Required work
All entries are to be repeated exactly as shown below.

Records for this task
(** The heap order is a strict order, total up to entries that tie in everything. *)
Lemma entry_not_lt a b :
  edge_entry_lt a b = false ↔ before_entry b a ∨ ((he_key_id a, he_partner_id a) = (he_key_id b, he_partner_id b)
    ∧ he_lsn a = he_lsn b ∧ he_src a = he_src b).
Proof.
  rewrite <- not_true_iff_false, edge_entry_lt_spec. unfold before_entry, before. cbn [fst snd].
  destruct (pair_lt_total (he_key_id a, he_partner_id a) (he_key_id b, he_partner_id b)) as [H|[->|H]].
  - split; [tauto|]. intros [[H'|[He _]]|[He _]]; [|by rewrite <- He in H; apply pair_lt_irrefl in H..].
    exfalso. eapply pair_lt_irrefl. by eapply pair_lt_trans.
  - split; [intros Hn|intros [[H'|[_ H']]|[_ H']] [H|[_ H]]; try (by apply pair_lt_irrefl in H);
      try (by apply pair_lt_irrefl in H'); lia].
    destruct (decide (he_lsn a = he_lsn b ∧ he_src a = he_src b)); [by right|]. left. right. split; [done|].
    assert (¬ (he_lsn b < he_lsn a ∨ he_lsn a = he_lsn b ∧ (he_src a < he_src b)%nat)) by tauto. lia.
  - split; [auto|]. intros _ [H'|[He _]]; [|by rewrite He in H; apply pair_lt_irrefl in H].
    eapply pair_lt_irrefl. by eapply pair_lt_trans.
Qed.

Lemma pop_edge heap m rest :
  pop_min edge_entry_lt heap = Some (m, rest) →
  heap ≡ₚ m :: rest ∧ ∀ y, y ∈ rest → edge_entry_lt y m = false.
Proof.
  apply pop_min_Some.
  - intros a b c. rewrite !entry_not_lt. unfold before_entry, before. cbn [fst snd].
    intros [[H1|[H1 H1']]|[H1 H1']] [[H2|[H2 H2']]|[H2 H2']].
    all: rewrite ?H1, ?H2 in *.
    1: left; left; by eapply pair_lt_trans.
    all: auto with lia.
  - intros a. rewrite entry_not_lt. by right.
  - intros a b. rewrite edge_entry_lt_spec, entry_not_lt. by left.
Qed.

(** The popped entry is the current record of its source, and least among all. *)
Lemma popped_edge cursors heap rem entry heap' :
  Forall2 standing cursors rem → edge_heads heap rem → pop_min edge_entry_lt heap = Some (entry, heap') →
  ∃ c e rest, cursors !! he_src entry = Some c ∧ rem !! he_src entry = Some (e :: rest)
    ∧ entry = heap_entry e (he_src entry) ∧ standing c (e :: rest) ∧ heap ≡ₚ entry :: heap'
    ∧ ∀ j e' rest', rem !! j = Some (e' :: rest') → j ≠ he_src entry →
        before pair_lt pair_of er_lsn (e, he_src entry) (e', j).
Proof.
  intros Hst [Hin Hnd] [Hperm Hleast]%pop_edge.
  destruct (proj1 (Hin entry)) as (e & rest & Hr & He); [by rewrite Hperm; left|].
  destruct (Forall2_lookup_r _ _ _ _ _ Hst Hr) as (c & Hc & Hs). exists c, e, rest. split_and!; try done.
  intros j e' rest' Hj Hne.
  assert (heap_entry e' j ∈ heap') as Hin'.
  { assert (heap_entry e' j ∈ heap) as Hh by (apply Hin; by exists e', rest').
    rewrite Hperm in Hh. apply elem_of_cons in Hh as [Heq|?]; [|done]. destruct Hne. by rewrite <- Heq. }
  apply Hleast, entry_not_lt in Hin' as [Hb|(_ & _ & Hs')]; [|by cbn in Hs'].
  unfold before_entry in Hb. rewrite He in Hb. exact Hb.
Qed.
(* ===== verification/Compaction.v ===== *)
(** Leveled compaction of node SSTs ([compact.rs], and the row type of [flush.rs]).

    [plan_bucket_merge] chooses the inputs of a merge, [merge_node_sources] streams
    the inputs into one run, [install_ssts] is the change of the manifest. A node
    body is read through the parquet and arrow crates: the class [Arrow] is what the
    cursor uses of them. The collectors of sidecars and the output writer see the
    kept rows one by one and can fail; they are the argument [observe], a state and a
    step of any kind. *)
From S2P Require Import Prelude StorageError Memtable ManifestTypes KwayMerge.

(** ** Rows *)

Record NodeRow := { nr_id : Z; nr_lsn : Z; nr_op : MemOp }.

(** ** Planning *)

(** [base * ratio^(level-1)], saturating. *)
Definition level_budget_bytes (level base ratio : Z) : Z :=
  Nat.iter (Z.to_nat (level - 1)) (λ budget, saturating_mul64 budget ratio) base.

Record BucketPlan := {
  bp_inputs : list SstDescriptor;
  bp_target_level : Z;
  bp_is_deepest : bool;
}.

Definition at_level (level : Z) (sources : list SstDescriptor) : list SstDescriptor :=
  List.filter (λ d, sst_level d =? level) sources.
(** [iter().map(|d| d.size_bytes).sum()] in the release profile *)
Definition total_size (start : Z) (ds : list SstDescriptor) : Z :=
  foldl (λ cum d, wrapping_add64 cum (sst_size_bytes d)) start ds.
Definition deepest_level (sources : list SstDescriptor) : Z :=
  foldr Z.max 0 (map sst_level sources).
(* ===== verification/CompactionView.v ===== *)
(** Compaction and flush do not change what a reader sees.

    The theorems compose the planner, the streaming merge, the install checks and the
    read path. They hold for a manifest that advanced while the merge ran, provided
    later flushes carry higher LSNs, which is what makes dropping tombstones safe. *)
From S2P Require Import Prelude StorageError Memtable Bloom ManifestTypes DescriptorIndex KwayMerge Compaction CompactionMerge NodeReads.

(** ** The planner *)

Lemma elem_of_at_level l d sources : d ∈ at_level l sources ↔ d ∈ sources ∧ sst_level d = l.
Proof. unfold at_level. rewrite !list_elem_of_In, List.filter_In, Z.eqb_eq. done. Qed.

Lemma deepest_level_ge d sources : d ∈ sources → sst_level d ≤ deepest_level sources.
Proof.
  unfold deepest_level. induction sources as [|x sources IH]; [by intros ?%elem_of_nil|].
  intros [->|Hd]%elem_of_cons; simpl; [lia|]. specialize (IH Hd). lia.
Qed.

Lemma cascade_levels deeper sources base ratio inputs cum target inputs' target' :
  deeper = Z.to_nat (deepest_level sources - target) →
  cascade deeper sources base ratio inputs cum target = (inputs', target') →
  ∃ last, target ≤ last ∧ (deepest_level sources ≤ target' → deepest_level sources ≤ last) ∧
    ∀ d, d ∈ inputs' ↔ d ∈ inputs ∨ (d ∈ sources ∧ target ≤ sst_level d ≤ last).
Proof.
  revert inputs cum target. induction deeper as [|deeper IH]; intros inputs cum target Hn Hc; simpl in Hc;
    destruct (_ <=? _) in Hc.
  - simplify_eq. exists target'. split_and!; [lia|done|]. intros d. rewrite elem_of_app, elem_of_at_level.
    intuition lia.
  - simplify_eq. exists target. split_and!; [lia|intros _; lia|]. intros d. rewrite elem_of_app, elem_of_at_level. intuition lia.
  - simplify_eq. exists target'. split_and!; [lia|done|]. intros d. rewrite elem_of_app, elem_of_at_level.
    intuition lia.
  - apply IH in Hc as (last & Hlast & Hdeep & Hin); [|lia]. exists last. split_and!; [lia|done|].
    intros d. rewrite Hin, elem_of_app, elem_of_at_level.
    split; [intuition lia|]. intros [?|[Hs Hl]]; [by left; left|].
    destruct (decide (sst_level d = target)); [left; right; done|right; split; [done|lia]].
Qed.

Answer space
(** The heap order is a strict order, total up to entries that tie in everything. *)
Lemma entry_not_lt a b :
  edge_entry_lt a b = false ↔ before_entry b a ∨ ((he_key_id a, he_partner_id a) = (he_key_id b, he_partner_id b)
    ∧ he_lsn a = he_lsn b ∧ he_src a = he_src b).
Proof.
  rewrite <- not_true_iff_false, edge_entry_lt_spec. unfold before_entry, before. cbn [fst snd].
  destruct (pair_lt_total (he_key_id a, he_partner_id a) (he_key_id b, he_partner_id b)) as [H|[->|H]].
  - split; [tauto|]. intros [[H'|[He _]]|[He _]]; [|by rewrite <- He in H; apply pair_lt_irrefl in H..].
    exfalso. eapply pair_lt_irrefl. by eapply pair_lt_trans.
  - split; [intros Hn|intros [[H'|[_ H']]|[_ H']] [H|[_ H]]; try (by apply pair_lt_irrefl in H);
      try (by apply pair_lt_irrefl in H'); lia].
    destruct (decide (he_lsn a = he_lsn b ∧ he_src a = he_src b)); [by right|]. left. right. split; [done|].
    assert (¬ (he_lsn b < he_lsn a ∨ he_lsn a = he_lsn b ∧ (he_src a < he_src b)%nat)) by tauto. lia.
  - split; [auto|]. intros _ [H'|[He _]]; [|by rewrite He in H; apply pair_lt_irrefl in H].
    eapply pair_lt_irrefl. by eapply pair_lt_trans.
Qed.

Lemma pop_edge heap m rest :
  pop_min edge_entry_lt heap = Some (m, rest) →
  heap ≡ₚ m :: rest ∧ ∀ y, y ∈ rest → edge_entry_lt y m = false.
Proof.
  apply pop_min_Some.
  - intros a b c. rewrite !entry_not_lt. unfold before_entry, before. cbn [fst snd].
    intros [[H1|[H1 H1']]|[H1 H1']] [[H2|[H2 H2']]|[H2 H2']].
    all: rewrite ?H1, ?H2 in *.
    1: left; left; by eapply pair_lt_trans.
    all: auto with lia.
  - intros a. rewrite entry_not_lt. by right.
  - intros a b. rewrite edge_entry_lt_spec, entry_not_lt. by left.
Qed.

(** The popped entry is the current record of its source, and least among all. *)
Lemma popped_edge cursors heap rem entry heap' :
  Forall2 standing cursors rem → edge_heads heap rem → pop_min edge_entry_lt heap = Some (entry, heap') →
  ∃ c e rest, cursors !! he_src entry = Some c ∧ rem !! he_src entry = Some (e :: rest)
    ∧ entry = heap_entry e (he_src entry) ∧ standing c (e :: rest) ∧ heap ≡ₚ entry :: heap'
    ∧ ∀ j e' rest', rem !! j = Some (e' :: rest') → j ≠ he_src entry →
        before pair_lt pair_of er_lsn (e, he_src entry) (e', j).
Proof.
  intros Hst [Hin Hnd] [Hperm Hleast]%pop_edge.
  destruct (proj1 (Hin entry)) as (e & rest & Hr & He); [by rewrite Hperm; left|].
  destruct (Forall2_lookup_r _ _ _ _ _ Hst Hr) as (c & Hc & Hs). exists c, e, rest. split_and!; try done.
  intros j e' rest' Hj Hne.
  assert (heap_entry e' j ∈ heap') as Hin'.
  { assert (heap_entry e' j ∈ heap) as Hh by (apply Hin; by exists e', rest').
    rewrite Hperm in Hh. apply elem_of_cons in Hh as [Heq|?]; [|done]. destruct Hne. by rewrite <- Heq. }
  apply Hleast, entry_not_lt in Hin' as [Hb|(_ & _ & Hs')]; [|by cbn in Hs'].
  unfold before_entry in Hb. rewrite He in Hb. exact Hb.
Qed.
(* ===== verification/Compaction.v ===== *)
(** Leveled compaction of node SSTs ([compact.rs], and the row type of [flush.rs]).

    [plan_bucket_merge] chooses the inputs of a merge, [merge_node_sources] streams
    the inputs into one run, [install_ssts] is the change of the manifest. A node
    body is read through the parquet and arrow crates: the class [Arrow] is what the
    cursor uses of them. The collectors of sidecars and the output writer see the
    kept rows one by one and can fail; they are the argument [observe], a state and a
    step of any kind. *)
From S2P Require Import Prelude StorageError Memtable ManifestTypes KwayMerge.

(** ** Rows *)

Record NodeRow := { nr_id : Z; nr_lsn : Z; nr_op : MemOp }.

(** ** Planning *)

(** [base * ratio^(level-1)], saturating. *)
Definition level_budget_bytes (level base ratio : Z) : Z :=
  Nat.iter (Z.to_nat (level - 1)) (λ budget, saturating_mul64 budget ratio) base.

Record BucketPlan := {
  bp_inputs : list SstDescriptor;
  bp_target_level : Z;
  bp_is_deepest : bool;
}.

Definition at_level (level : Z) (sources : list SstDescriptor) : list SstDescriptor :=
  List.filter (λ d, sst_level d =? level) sources.
(** [iter().map(|d| d.size_bytes).sum()] in the release profile *)
Definition total_size (start : Z) (ds : list SstDescriptor) : Z :=
  foldl (λ cum d, wrapping_add64 cum (sst_size_bytes d)) start ds.
Definition deepest_level (sources : list SstDescriptor) : Z :=
  foldr Z.max 0 (map sst_level sources).
(* ===== verification/CompactionView.v ===== *)
(** Compaction and flush do not change what a reader sees.

    The theorems compose the planner, the streaming merge, the install checks and the
    read path. They hold for a manifest that advanced while the merge ran, provided
    later flushes carry higher LSNs, which is what makes dropping tombstones safe. *)
From S2P Require Import Prelude StorageError Memtable Bloom ManifestTypes DescriptorIndex KwayMerge Compaction CompactionMerge NodeReads.

(** ** The planner *)

Lemma elem_of_at_level l d sources : d ∈ at_level l sources ↔ d ∈ sources ∧ sst_level d = l.
Proof. unfold at_level. rewrite !list_elem_of_In, List.filter_In, Z.eqb_eq. done. Qed.

Lemma deepest_level_ge d sources : d ∈ sources → sst_level d ≤ deepest_level sources.
Proof.
  unfold deepest_level. induction sources as [|x sources IH]; [by intros ?%elem_of_nil|].
  intros [->|Hd]%elem_of_cons; simpl; [lia|]. specialize (IH Hd). lia.
Qed.

Lemma cascade_levels deeper sources base ratio inputs cum target inputs' target' :
  deeper = Z.to_nat (deepest_level sources - target) →
  cascade deeper sources base ratio inputs cum target = (inputs', target') →
  ∃ last, target ≤ last ∧ (deepest_level sources ≤ target' → deepest_level sources ≤ last) ∧
    ∀ d, d ∈ inputs' ↔ d ∈ inputs ∨ (d ∈ sources ∧ target ≤ sst_level d ≤ last).
Proof.
  revert inputs cum target. induction deeper as [|deeper IH]; intros inputs cum target Hn Hc; simpl in Hc;
    destruct (_ <=? _) in Hc.
  - simplify_eq. exists target'. split_and!; [lia|done|]. intros d. rewrite elem_of_app, elem_of_at_level.
    intuition lia.
  - simplify_eq. exists target. split_and!; [lia|intros _; lia|]. intros d. rewrite elem_of_app, elem_of_at_level. intuition lia.
  - simplify_eq. exists target'. split_and!; [lia|done|]. intros d. rewrite elem_of_app, elem_of_at_level.
    intuition lia.
  - apply IH in Hc as (last & Hlast & Hdeep & Hin); [|lia]. exists last. split_and!; [lia|done|].
    intros d. rewrite Hin, elem_of_app, elem_of_at_level.
    split; [intuition lia|]. intros [?|[Hs Hl]]; [by left; left|].
    destruct (decide (sst_level d = target)); [left; right; done|right; split; [done|lia]].
Qed.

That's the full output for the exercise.